Diğerleri de aynı şekilde, odalarını toplamaya gittiler. Dünya'ya geri dönmek, TAPOPS'a gitmek kadar zordu. Bavullar toplanmalı, yeni yıkanmış nevresimler düzgünce katlanmalı -yoksa Gempa onları keserdi- ve oda tertip, düzen içerisinde bırakılmalıydı. Onlar tatildeyken onların odaları başkaları tarafından kullanılabilirdi.

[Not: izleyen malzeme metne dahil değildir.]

(** C10.  A 200 response whose body is [{"limit": true}] is accepted:
    [_fetch_limit_from_url] returns [True], because [isinstance(True, int)]
    holds and [True > 0].  The update loop then hands it to
    [update_limit], which, when the hand-over completes and on a semaphore
    whose limit is not 1, installs it as the limit, with the value 1. *)
Theorem C10_fetch_accepts_json_true :
  let r := GetReturns 200 (Some (PDict [("limit", PBool true)])) in
  _fetch_limit_from_url r = Some (PBool true) /\
  int_value (PBool true) = 1 /\
  (forall s : CMS.state,
     CMS._lock s = false -> CMS._max_value s <> 1 ->
     exists s',
       CMS._update_loop_tick r true Completed s = Ok tt s' /\
       CMS._max_value s' = 1) /\
  (forall s : MS.state,
     MS._lock s = false -> MS._max_value s <> 1 ->
     exists s',
       MS._update_loop_tick r true Completed s = Ok tt s' /\
       MS._max_value s' = 1 /\
       MS.heap s' !! MS._semaphore s' = Some (MS.Semaphore 1 [])).
Proof.
  cbv zeta. split; [reflexivity|]. split; [reflexivity|]. split.
  - intros s Hl Hm. unfold CMS._update_loop_tick.
    change (_fetch_limit_from_url _) with (Some (PBool true)).
    cbn [int_value].
    destruct (Z.lt_trichotomy 1 (CMS._max_value s)) as [Hlt|[Heq|Hgt]].
    + rewrite CMS_ops.update_limit_shrink by (assumption || lia).
      eexists. split; reflexivity.
    + congruence.
    + rewrite CMS_ops.update_limit_grow by (assumption || lia).
      destruct (1 - CMS._active_count s <? 0); eexists; split; reflexivity.
  - intros s Hl Hm. unfold MS._update_loop_tick.
    change (_fetch_limit_from_url _) with (Some (PBool true)).
    cbn [int_value]. unfold MS.update_limit.
    change (1 <=? 0) with false. cbv iota.
    unfold MS.with_lock, bind, get. rewrite Hl.
    cbn [MS._max_value MS.set_lock].
    replace (1 =? MS._max_value s) with false
      by (symmetry; apply Z.eqb_neq; congruence).
    eexists. split; [reflexivity|]. split; [reflexivity|].
    cbn. rewrite lookup_app_r by lia. rewrite Nat.sub_diag. reflexivity.
Qed.

Lemma C10_witness :
  exists s',
    CMS._update_loop_tick
      (GetReturns 200 (Some (PDict [("limit", PBool true)]))) true Completed
      (CMS.__init__ 5) = Ok tt s' /\
    CMS._max_value s' = 1.
Proof.
  destruct C10_fetch_accepts_json_true as (_ & _ & H & _).
  exact (H (CMS.__init__ 5) eq_refl ltac:(discriminate)).
Defined.

End Policy.

(** ** Further properties of [CancellableMonitoredSemaphore]: the counters *)
Module CMS_counters.
Import CMS CMS_ops CMS_lists CMS_queue.

Lemma holders_mark_all (f : fut_state) (ws : list nat) (tk : list task) :
  count is_holding (snd (mark_all f ws tk)) = count is_holding tk.
Proof.
  revert tk. induction ws as [|w ws IH]; intros tk; simpl; [reflexivity|].
  destruct (pending tk w); simpl; rewrite IH; [|reflexivity].
  apply CMS_fixed.holders_mark.
Qed.

Lemma mark_all_fst_length (f : fut_state) (ws : list nat) (tk : list task) :
  (length (fst (mark_all f ws tk)) <= length ws)%nat.
Proof. apply sublist_length, mark_all_sublist. Qed.

Lemma cancels_app (h1 h2 : list signal) :
  cancels (h1 ++ h2) = cancels h1 ++ cancels h2.
Proof. apply omap_app. Qed.

Lemma cancels_woke (l : list nat) : cancels (map Woke l) = [].
Proof. induction l as [|x l IH]; simpl; [reflexivity|exact IH]. Qed.

Lemma update_limit_frame (n : Z) (s s' : state) :
  _lock s = false ->
  step (EUpdateLimit n) s = Some s' ->
  _lock s' = false /\
  _active_count s' = _active_count s /\
  holders s' = holders s /\
  release_tasks s' = release_tasks s /\
  (n <= _max_value s -> wakes (history s') = wakes (history s)) /\
  (_max_value s <= n -> cancels (history s') = cancels (history s)) /\
  (n <= 0 -> s' = s) /\
  (0 < n -> _max_value s' = n).
Proof.
  intros Hl Hs. cbn [step] in Hs. unfold holders.
  destruct (Z_le_gt_dec n 0) as [Hn|Hn].
  { rewrite update_limit_nonpositive in Hs by exact Hn.
    injection Hs as <-. repeat split; auto; lia. }
  destruct (Z.lt_trichotomy n (_max_value s)) as [Hlt|[Heq|Hgt]].
  - rewrite update_limit_shrink in Hs by (assumption || lia).
    injection Hs as <-.
    cbn [_lock _active_count tasks release_tasks history _max_value
         set_history set_tasks set_waiters set_available set_max_value].
    rewrite holders_mark_all, wakes_app, wakes_cancel, app_nil_r.
    repeat split; auto; lia.
  - rewrite update_limit_same in Hs by (assumption || lia).
    injection Hs as <-. repeat split; auto; lia.
  - rewrite update_limit_grow in Hs by (assumption || lia).
    destruct (n - _active_count s <? 0); injection Hs as <-;
      cbn [_lock _active_count tasks release_tasks history _max_value
           set_history set_tasks set_waiters set_available set_max_value].
    + repeat split; auto; lia.
    + rewrite holders_mark_all, cancels_app, cancels_woke, app_nil_r.
      repeat split; auto; lia.
Qed.

(** What [update_limit] leaves alone, whatever its argument: the active
    count, the holders and the releases still to run; a call that does not
    raise the limit wakes no waiter, a call that does not lower it cancels
    none; a rejected call changes nothing, an accepted one installs the
    limit. *)
Theorem update_limit_keeps_the_holders (n : Z) (s s' : state) :
  _lock s = false ->
  step (EUpdateLimit n) s = Some s' ->
  _lock s' = false /\
  _active_count s' = _active_count s /\
  holders s' = holders s /\
  release_tasks s' = release_tasks s /\
  (n <= _max_value s -> wakes (history s') = wakes (history s)) /\
  (_max_value s <= n -> cancels (history s') = cancels (history s)) /\
  (n <= 0 -> s' = s) /\
  (0 < n -> _max_value s' = n).
Proof. apply update_limit_frame. Qed.

Lemma update_limit_keeps_the_holders_witness :
  holders
    {| _max_value := 1; _active_count := 2; _available := 0;
       _waiters := []; _lock := false;
       tasks := [Holding; Holding; AwaitWaiter FutCancelled false];
       release_tasks := 0; history := [Enqueued 2; Cancel 2] |} =
  holders
    {| _max_value := 2; _active_count := 2; _available := 0;
       _waiters := [2%nat]; _lock := false;
       tasks := [Holding; Holding; AwaitWaiter Pending false];
       release_tasks := 0; history := [Enqueued 2] |}.
Proof.
  apply (update_limit_keeps_the_holders 1
           {| _max_value := 2; _active_count := 2; _available := 0;
              _waiters := [2%nat]; _lock := false;
              tasks := [Holding; Holding; AwaitWaiter Pending false];
              release_tasks := 0; history := [Enqueued 2] |}
           {| _max_value := 1; _active_count := 2; _available := 0;
              _waiters := []; _lock := false;
              tasks := [Holding; Holding; AwaitWaiter FutCancelled false];
              release_tasks := 0; history := [Enqueued 2; Cancel 2] |}
           eq_refl eq_refl).
Defined.

Lemma inv_counts_init (L : Z) : 0 <= L -> inv_counts (__init__ L).
Proof. intros HL. unfold inv_counts, holders. simpl. lia. Qed.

"Ah, evi çok özlüyordum. Tatilimizin olması iyi oldu, değil mi?" dedi Taufan, nostaljik bir gülümsemeyle, kıyafetlerini katlayıp bavuluna yerleştirirken. "Sonunda görevimizi başarıyla sona erdirdiğimiz için şükretmeliyiz, yeni bir görev verilmediği için daha fazla şükretmeliyiz. Bu metal duvarları ve korkutucu derecede sessiz, simsiyah uzay boşluğunu görmekten sıkıldım."

"Biraz nefes al Taufan." Gempa kıkırdadı ama gülümseyen kardeşine bakarken, onun da yüzünde özlem dolu bir ifade belirmişti. "Gerçekten de... Dünya'yı çok özledim. Dünya'yı, Tok Aba'yı, Ochobot'u... Herkesi. Bilmiyorum, sanrım sadece hep bir arada olmayı özledim."

"Hep bir arada olmaktan bahsetmişken... Hali nerede?" diye sordu Taufan şaşkın bir tonda. İşin sonunda tıka basa dolu olacak bavulunu kapatabilmek için eşyalarını iyice sıkıştırırken, düşünceli bir şekilde başını ovuşturdu. "Raporu verdikten sonra bizimle geldiğini sanıyordum."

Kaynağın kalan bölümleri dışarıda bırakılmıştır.